More than two dozen workers at Bergstrom Airport have been charged by U.S. Attorney Johnny Sutton with lying and falsifying their identities to obtain security clearances. (In at least some cases, the workers were in the U.S. illegally.) The bust is part of "Operation Tarmac," a nationwide homeland security effort; Sutton's office notes that more than 5,000 Bergstrom workers were found to have obtained security badges honestly. Of the 28 named in Tuesday's indictments, 15 have been arrested. All of those 15 are Hispanic; the U.S. attorney has charged several defendants with various immigration violations as well as with the security-related charge, which carries a potential five-year prison sentence. -- M.C.M.
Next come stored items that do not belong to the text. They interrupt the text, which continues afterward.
(* ===== verification/Iopll.v ===== *)
(** * The user clock of the PAC (drivers/fpga/intel/intel-fpga-pac-iopll.c)

    The IOPLL is reconfigured through one command register: a command carries
    a sequence number, which the status register repeats when the command is
    done.  The file holds the register layouts, the commands, the encoding of
    a configuration, reset and calibration, and the attribute "frequency". *)

From S2P Require Import Prelude.
From S2P Require Import Bitfield.
From S2P Require Import Mmio.
From S2P Require Import Loops.
From S2P Require Import Poll.
From S2P Require Import UserMem.
From S2P Require Import Sysfs.
From S2P Require Import Layout.
Local Open Scope string_scope.
Local Open Scope list_scope.
Local Open Scope Z_scope.

(** ** Constants *)

Definition IOPLL_WRITE_POLL_INVL_US : Z := 10.
Definition IOPLL_WRITE_POLL_TIMEOUT_US : Z := 1000000.

Definition CFG_PLL_M_HIGH_SHIFT : Z := 8.
Definition CFG_PLL_M_BYPASS_EN_SHIFT : Z := 16.
Definition CFG_PLL_M_EVEN_DUTY_EN_SHIFT : Z := 17.
Definition CFG_PLL_M_EVEN_DUTY_EN_MASK : Z := 0x01.
Definition PLL_M_HIGH_ADDR : Z := 0x104.
Definition PLL_M_HIGH_MASK : Z := 0xFF.
Definition PLL_M_LOW_ADDR : Z := 0x107.
Definition PLL_M_LOW_MASK : Z := 0xFF.
Definition PLL_M_BYPASS_EN_ADDR : Z := 0x105.
Definition PLL_M_BYPASS_EN_MASK : Z := 0x01.
Definition PLL_M_EVEN_DUTY_EN_ADDR : Z := 0x106.
Definition PLL_M_EVEN_DUTY_EN_SHIFT : Z := 7.

Definition CFG_PLL_N_HIGH_SHIFT : Z := 8.
Definition CFG_PLL_N_BYPASS_EN_SHIFT : Z := 16.
Definition CFG_PLL_N_EVEN_DUTY_EN_SHIFT : Z := 17.
Definition CFG_PLL_N_EVEN_DUTY_EN_MASK : Z := 0x01.
Definition PLL_N_HIGH_ADDR : Z := 0x100.
Definition PLL_N_HIGH_MASK : Z := 0xFF.
Definition PLL_N_LOW_ADDR : Z := 0x102.
Definition PLL_N_LOW_MASK : Z := 0xFF.
Definition PLL_N_BYPASS_EN_ADDR : Z := 0x101.
Definition PLL_N_BYPASS_EN_MASK : Z := 0x01.
Definition PLL_N_EVEN_DUTY_EN_SHIFT : Z := 7.

Definition CFG_PLL_C0_HIGH_SHIFT : Z := 8.
Definition CFG_PLL_C0_BYPASS_EN_SHIFT : Z := 16.
Definition CFG_PLL_C0_EVEN_DUTY_EN_SHIFT : Z := 17.
Definition CFG_PLL_C0_EVEN_DUTY_EN_MASK : Z := 0x01.
Definition PLL_C0_HIGH_ADDR : Z := 0x11b.
Definition PLL_C0_HIGH_MASK : Z := 0xFF.
Definition PLL_C0_LOW_ADDR : Z := 0x11e.
Definition PLL_C0_LOW_MASK : Z := 0xFF.
Definition PLL_C0_BYPASS_EN_ADDR : Z := 0x11c.
Definition PLL_C0_BYPASS_EN_MASK : Z := 0x01.
Definition PLL_C0_EVEN_DUTY_EN_ADDR : Z := 0x11d.
Definition PLL_C0_EVEN_DUTY_EN_SHIFT : Z := 7.

Definition CFG_PLL_C1_HIGH_SHIFT : Z := 8.
Definition CFG_PLL_C1_BYPASS_EN_SHIFT : Z := 16.
Definition CFG_PLL_C1_EVEN_DUTY_EN_SHIFT : Z := 17.
Definition CFG_PLL_C1_EVEN_DUTY_EN_MASK : Z := 0x01.
Definition PLL_C1_HIGH_ADDR : Z := 0x11f.
Definition PLL_C1_HIGH_MASK : Z := 0xFF.
Definition PLL_C1_LOW_ADDR : Z := 0x122.
Definition PLL_C1_LOW_MASK : Z := 0xFF.
Definition PLL_C1_BYPASS_EN_ADDR : Z := 0x120.
Definition PLL_C1_BYPASS_EN_MASK : Z := 0x01.
Definition PLL_C1_EVEN_DUTY_EN_ADDR : Z := 0x121.
Definition PLL_C1_EVEN_DUTY_EN_SHIFT : Z := 7.

Definition CFG_PLL_CP1_MASK : Z := 0x07.
Definition PLL_CP1_SHIFT : Z := 4.
Definition CFG_PLL_CP2_SHIFT : Z := 3.
Definition CFG_PLL_CP2_MASK : Z := 0x07.
Definition PLL_CP2_ADDR : Z := 0x10d.
Definition PLL_CP2_SHIFT : Z := 5.
Definition CFG_PLL_LF_SHIFT : Z := 6.
Definition CFG_PLL_LF_MASK : Z := 0xFF.
Definition PLL_LF_ADDR : Z := 0x10a.
Definition PLL_LF_SHIFT : Z := 3.
Definition CFG_PLL_RC_MASK : Z := 0x03.
Definition PLL_RC_SHIFT : Z := 1.

Definition PLL_REQUEST_CAL_ADDR : Z := 0x149.
Definition PLL_REQUEST_CALIBRATION : Z := 2 ^ 6.
Definition PLL_ENABLE_CAL_ADDR : Z := 0x14a.
Definition PLL_ENABLE_CALIBRATION : Z := 0x03.
Definition IOPLL_MEASURE_LOW : Z := 0.
Definition IOPLL_MEASURE_HIGH : Z := 1.
Definition IOPLL_MEASURE_DELAY_MS : Z := 4.
Definition IOPLL_RESET_DELAY_MS : Z := 1.
Definition IOPLL_CAL_DELAY_MS : Z := 1.
Definition FREQ_IN_KHZ (freq : Z) : Z := u32 (freq * 10).
Definition IOPLL_MAX_FREQ : Z := 800.
Definition IOPLL_MIN_FREQ : Z := 1.

(** ** Registers *)

Definition iopll_freq_cmd0 : reg := Reg [("data", 32); ("address", 10); ("rsvd1", 2); ("do_write", 1);
  ("rsvd2", 3); ("sequence_no", 2); ("rsvd3", 2); ("reset_n", 1); ("rsvd4", 3); ("management_reset", 1);
  ("iopll_reset", 1); ("rsvd5", 6)].
Definition iopll_freq_cmd1 : reg := Reg [("rsvd1", 32); ("clk_measure", 1); ("rsvd2", 31)].
Definition iopll_freq_sts0 : reg := Reg [("data", 32); ("address", 10); ("rsvd1", 2); ("do_write", 1);
  ("rsvd2", 3); ("sequence_no", 2); ("rsvd3", 2); ("reset_n", 1); ("rsvd4", 3); ("management_reset", 1);
  ("iopll_reset", 1); ("rsvd5", 2); ("locked", 1); ("rsvd6", 2); ("mmmach_error", 1)].
Definition iopll_freq_sts1 : reg := Reg [("frequency", 17); ("rsvd1", 15); ("clk_measure", 1);
  ("rsvd2", 27); ("version", 4)].
Definition port_iopll_regs : block := Block [("iopll_cmd0", 8); ("iopll_cmd1", 8); ("iopll_sts0", 8);
  ("iopll_sts1", 8)].

(** The buffer that is written to the attribute. *)
Definition pll_config : layout := [("pll_freq_khz", 4%nat); ("pll_m", 4%nat); ("pll_n", 4%nat);
  ("pll_c1", 4%nat); ("pll_c0", 4%nat); ("pll_lf", 4%nat); ("pll_cp", 4%nat); ("pll_rc", 4%nat)].

(** ** State *)

(** The device, its driver data, and whether its attributes are in sysfs. *)
Record pac_iopll (D : Type) := PacIopll { idev : D; iopll_mutex : option bool; userclk_on : bool }.
Arguments PacIopll {D}. Arguments idev {D}. Arguments iopll_mutex {D}. Arguments userclk_on {D}.

Definition set_idev {D} (d : D) (p : pac_iopll D) := PacIopll d (iopll_mutex p) (userclk_on p).
Definition set_iopll_mutex {D} m (p : pac_iopll D) := PacIopll (idev p) m (userclk_on p).
Definition set_userclk {D} on (p : pac_iopll D) := PacIopll (idev p) (iopll_mutex p) on.

(** What the platform and the kernel answer, and what an uninitialised local
    variable holds. *)
Record iopll_env := IopllEnv {
  iopll_csr_base : option Z;        (* the platform data *)
  iopll_alloc : bool;
  iopll_group_ret : Z;
  iopll_stack : Z;
}.

Section Iopll.
Context {D : Type} {dev : Mmio D} {clock : Clock D}.
Variable env : iopll_env.
Variable base : Z.

Definition iopll_at (n : string) : Z := base + offsetof port_iopll_regs n.

(** ** Reset and measurement *)

Definition iopll_reset : K D Z :=
  let set n v c := fset iopll_freq_cmd0 n v c in
  let cmd := set "reset_n" 0 (set "management_reset" 1 (set "iopll_reset" 1 0)) in
  writeq cmd (iopll_at "iopll_cmd0") ;;
  msleep IOPLL_RESET_DELAY_MS ;;
  let cmd := set "iopll_reset" 0 cmd in
  writeq cmd (iopll_at "iopll_cmd0") ;;
  msleep IOPLL_RESET_DELAY_MS ;;
  let cmd := set "reset_n" 1 (set "management_reset" 0 cmd) in
  writeq cmd (iopll_at "iopll_cmd0") ;;
  msleep IOPLL_RESET_DELAY_MS ;;
  sts <- readq (iopll_at "iopll_sts0") ;;
  kret (if fget iopll_freq_sts0 "locked" sts =? 0 then - EBUSY else 0).

(** The result, and the frequency when it is 0. *)
Definition iopll_read_freq (clock_sel : Z) : K D (Z * Z) :=
  sts <- readq (iopll_at "iopll_sts0") ;;
  if fget iopll_freq_sts0 "locked" sts =? 0 then kret (- EBUSY, 0)
  else
    writeq (fset iopll_freq_cmd1 "clk_measure" clock_sel 0) (iopll_at "iopll_cmd1") ;;
    msleep IOPLL_MEASURE_DELAY_MS ;;
    sts <- readq (iopll_at "iopll_sts1") ;;
    kret (0, fget iopll_freq_sts1 "frequency" sts).

(** ** Commands *)

(** The command register over the bits [csr] that are not set. *)
Definition command (csr address data do_write seq : Z) : Z :=
  let set n v c := fset iopll_freq_cmd0 n v c in
  set "iopll_reset" 0 (set "management_reset" 0 (set "reset_n" 1 (set "sequence_no" seq
    (set "do_write" do_write (set "address" address (set "data" data csr)))))).

(** Until the status repeats the number of the command. *)
Definition await_sequence (seq : Z) : K D (Z * Z) :=
  readx_poll_timeout (readq (iopll_at "iopll_sts0"))
    (fun sts => fget iopll_freq_sts0 "sequence_no" sts =? seq)
    IOPLL_WRITE_POLL_INVL_US IOPLL_WRITE_POLL_TIMEOUT_US.

Definition iopll_write (address data seq : Z) : K D Z :=
  let seq := Z.land seq 0x3 in
  writeq (command 0 address data 1 seq) (iopll_at "iopll_cmd0") ;;
  r <- await_sequence seq ;;
  kret (fst r).

(** The result, and the data when it is 0. *)
Definition iopll_read (address seq : Z) : K D (Z * Z) :=
  let seq := Z.land seq 0x3 in
  writeq (command (iopll_stack env) address 0 0 seq) (iopll_at "iopll_cmd0") ;;
  r <- await_sequence seq ;;
  kret (fst r, fget iopll_freq_sts0 "data" (snd r)).

(** Writes one after the other until one fails; the result and [*seq], which
    every write increments. *)
Fixpoint iopll_writes (l : list (Z * Z)) (seq : Z) : K D (Z * Z) :=
  match l with
  | [] => kret (0, seq)
  | (address, data) :: l =>
      ret <- iopll_write address data seq ;;
      if istrue ret then kret (ret, u8 (seq + 1)) else iopll_writes l (u8 (seq + 1))
  end.

(** ** The configuration *)

Definition m_words (cfg : Z) : list (Z * Z) :=
  [(PLL_M_HIGH_ADDR, Z.land (Z.shiftr cfg CFG_PLL_M_HIGH_SHIFT) PLL_M_HIGH_MASK);
   (PLL_M_LOW_ADDR, Z.land cfg PLL_M_LOW_MASK);
   (PLL_M_BYPASS_EN_ADDR, Z.land (Z.shiftr cfg CFG_PLL_M_BYPASS_EN_SHIFT) PLL_M_BYPASS_EN_MASK);
   (PLL_M_EVEN_DUTY_EN_ADDR,
    Z.shiftl (Z.land (Z.shiftr cfg CFG_PLL_M_EVEN_DUTY_EN_SHIFT) CFG_PLL_M_EVEN_DUTY_EN_MASK)
      PLL_M_EVEN_DUTY_EN_SHIFT)].
Definition iopll_m_write (cfg_pll_m seq : Z) : K D (Z * Z) := iopll_writes (m_words cfg_pll_m) seq.

Definition n_words (cfg cp : Z) : list (Z * Z) :=
  [(PLL_N_HIGH_ADDR, Z.land (Z.shiftr cfg CFG_PLL_N_HIGH_SHIFT) PLL_N_HIGH_MASK);
   (PLL_N_LOW_ADDR, Z.land cfg PLL_N_LOW_MASK);
   (PLL_N_BYPASS_EN_ADDR,
    Z.lor (Z.lor
      (Z.shiftl (Z.land (Z.shiftr cfg CFG_PLL_N_EVEN_DUTY_EN_SHIFT) CFG_PLL_N_EVEN_DUTY_EN_MASK)
        PLL_N_EVEN_DUTY_EN_SHIFT)
      (Z.shiftl (Z.land cp CFG_PLL_CP1_MASK) PLL_CP1_SHIFT))
      (Z.land (Z.shiftr cfg CFG_PLL_N_BYPASS_EN_SHIFT) PLL_N_BYPASS_EN_MASK))].
Definition iopll_n_write (cfg_pll_n cfg_pll_cp seq : Z) : K D (Z * Z) :=
  iopll_writes (n_words cfg_pll_n cfg_pll_cp) seq.

Definition c0_words (cfg : Z) : list (Z * Z) :=
  [(PLL_C0_HIGH_ADDR, Z.land (Z.shiftr cfg CFG_PLL_C0_HIGH_SHIFT) PLL_C0_HIGH_MASK);
   (PLL_C0_LOW_ADDR, Z.land cfg PLL_C0_LOW_MASK);
   (PLL_C0_BYPASS_EN_ADDR, Z.land (Z.shiftr cfg CFG_PLL_C0_BYPASS_EN_SHIFT) PLL_C0_BYPASS_EN_MASK);
   (PLL_C0_EVEN_DUTY_EN_ADDR,
    Z.shiftl (Z.land (Z.shiftr cfg CFG_PLL_C0_EVEN_DUTY_EN_SHIFT) CFG_PLL_C0_EVEN_DUTY_EN_MASK)
      PLL_C0_EVEN_DUTY_EN_SHIFT)].
Definition iopll_c0_write (cfg_pll_c0 seq : Z) : K D (Z * Z) := iopll_writes (c0_words cfg_pll_c0) seq.

Definition c1_words (cfg : Z) : list (Z * Z) :=
  [(PLL_C1_HIGH_ADDR, Z.land (Z.shiftr cfg CFG_PLL_C1_HIGH_SHIFT) PLL_C1_HIGH_MASK);
   (PLL_C1_LOW_ADDR, Z.land cfg PLL_C1_LOW_MASK);
   (PLL_C1_BYPASS_EN_ADDR, Z.land (Z.shiftr cfg CFG_PLL_C1_BYPASS_EN_SHIFT) PLL_C1_BYPASS_EN_MASK);
   (PLL_C1_EVEN_DUTY_EN_ADDR,
    Z.shiftl (Z.land (Z.shiftr cfg CFG_PLL_C1_EVEN_DUTY_EN_SHIFT) CFG_PLL_C1_EVEN_DUTY_EN_MASK)
      PLL_C1_EVEN_DUTY_EN_SHIFT)].
Definition iopll_c1_write (cfg_pll_c1 seq : Z) : K D (Z * Z) := iopll_writes (c1_words cfg_pll_c1) seq.

(** [c], and [k] when it succeeded. *)
Definition then_seq (c : K D (Z * Z)) (k : Z -> K D (Z * Z)) : K D (Z * Z) :=
  r <- c ;; if istrue (fst r) then kret r else k (snd r).

Definition iopll_set_freq (config : list Z) (seq : Z) : K D (Z * Z) :=
  let cfg n := get pll_config n config in
  then_seq (iopll_m_write (cfg "pll_m") seq) (fun seq =>
  then_seq (iopll_n_write (cfg "pll_n") (cfg "pll_cp") seq) (fun seq =>
  then_seq (iopll_c0_write (cfg "pll_c0") seq) (fun seq =>
  then_seq (iopll_c1_write (cfg "pll_c1") seq) (fun seq =>
  iopll_writes
    [(PLL_CP2_ADDR, Z.shiftl (Z.land (Z.shiftr (cfg "pll_cp") CFG_PLL_CP2_SHIFT) CFG_PLL_CP2_MASK) PLL_CP2_SHIFT);
     (PLL_LF_ADDR,
      Z.lor (Z.shiftl (Z.land (Z.shiftr (cfg "pll_lf") CFG_PLL_LF_SHIFT) CFG_PLL_LF_MASK) PLL_LF_SHIFT)
        (Z.shiftl (Z.land (cfg "pll_rc") CFG_PLL_RC_MASK) PLL_RC_SHIFT))] seq)))).

Definition iopll_calibrate (seq : Z) : K D Z :=
  r <- iopll_read PLL_REQUEST_CAL_ADDR seq ;;
  let '(ret, status) := r in
  if istrue ret then kret ret
  else
    ret <- iopll_write PLL_REQUEST_CAL_ADDR (Z.lor status PLL_REQUEST_CALIBRATION) (u8 (seq + 1)) ;;
    if istrue ret then kret ret
    else
      ret <- iopll_write PLL_ENABLE_CAL_ADDR PLL_ENABLE_CALIBRATION (u8 (u8 (seq + 1) + 1)) ;;
      msleep IOPLL_CAL_DELAY_MS ;;
      kret ret.

(** ** The attribute, probe and remove *)

Abbreviation pdev := (pac_iopll D).
Definition on_idev {A} (c : K D A) : K pdev A := zoom idev set_idev c.

Definition iopll_lock : K pdev unit :=
  p <- kget ;; locked <- deref (iopll_mutex p) ;;
  if locked : bool then oops else kput (set_iopll_mutex (Some true) p).
Definition iopll_unlock : K pdev unit :=
  p <- kget ;; locked <- deref (iopll_mutex p) ;;
  if locked : bool then kput (set_iopll_mutex (Some false) p) else oops.

Definition frequency_show : K pdev (Z + string) :=
  iopll_lock ;;
  high <- on_idev (iopll_read_freq IOPLL_MEASURE_HIGH) ;;
  low <- (if istrue (fst high) then kret (fst high, 0) else on_idev (iopll_read_freq IOPLL_MEASURE_LOW)) ;;
  iopll_unlock ;;
  kret (if istrue (fst low) then inl (fst low)
        else inr (fmt_d (FREQ_IN_KHZ (snd low)) ++ " " ++ line_d (FREQ_IN_KHZ (snd high)))%string).

(** The part under the mutex. *)
Definition store_config (config : list Z) : K D Z :=
  r <- iopll_set_freq config 1 ;;
  if istrue (fst r) then kret (fst r)
  else
    err <- iopll_reset ;;
    if istrue err then kret err else iopll_calibrate (snd r).

(** [buf] holds [count] bytes. *)
Definition frequency_store (buf : list Z) : K pdev Z :=
  let count := Z.of_nat (length buf) in
  if negb (count =? Z.of_nat (struct_size pll_config)) then kret (- EINVAL)
  else if (IOPLL_MAX_FREQ * 1000 <? get pll_config "pll_freq_khz" buf) ||
          (get pll_config "pll_freq_khz" buf <? IOPLL_MIN_FREQ * 1000) then kret (- EINVAL)
  else
    iopll_lock ;;
    err <- on_idev (store_config buf) ;;
    iopll_unlock ;;
    kret (if istrue err then err else count).
End Iopll.

Definition intel_pac_iopll_probe {D} (env : iopll_env) : K (pac_iopll D) Z :=
  match iopll_csr_base env with
  | None => kret (- ENODEV)
  | Some _ =>
      if negb (iopll_alloc env) then kret (- ENOMEM)
      else
        kmod (set_iopll_mutex (Some false)) ;;
        kmod (set_userclk (iopll_group_ret env =? 0)) ;;
        kret (iopll_group_ret env)
  end.

Definition intel_pac_iopll_remove {D} : K (pac_iopll D) Z :=
  p <- kget ;;
  deref (iopll_mutex p) ;;
  kmod (set_userclk false) ;;
  kret 0.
The Hightower Lowdown, a monthly newsletter published by Austin political columnist and former Texas Agriculture Commissioner Jim Hightower, has won a 2002 Utne Independent Press Award in the "General Excellence -- Newsletters" category as presented by Utne magazine, the Reader's Digest of the alternative press. Hightower's syndicated column, "The Hightower Report," runs weekly in the Chronicle. -- Lee Nichols

The Occupational Safety and Health Administration cited Austin-based Brigham Exploration Co. earlier this month for alleged "willful violations" of safety standards in the July death of a worker in Bay City. The worker, employed by a subcontractor to the oil-and-gas exploration firm, was killed while preparing to install a pressurized gas line that ruptured and struck him. OSHA is seeking a penalty of $168,000. Brigham disagrees with OSHA's findings and is considering an appeal. -- L.N.

Travis Co. commissioners on Jan. 28 approved a proclamation honoring retiring Sheriff's Office Chief Deputy Dan Richards. In accepting the honor, Richards, a 22-year TCSO veteran, told the court that even though he's "sort of hated" his job since the mid-1980s, he still "liked the people" and the agency's mission. Former Sheriff Doyne Bailey will return to TCSO to take Richards' place. -- J.S.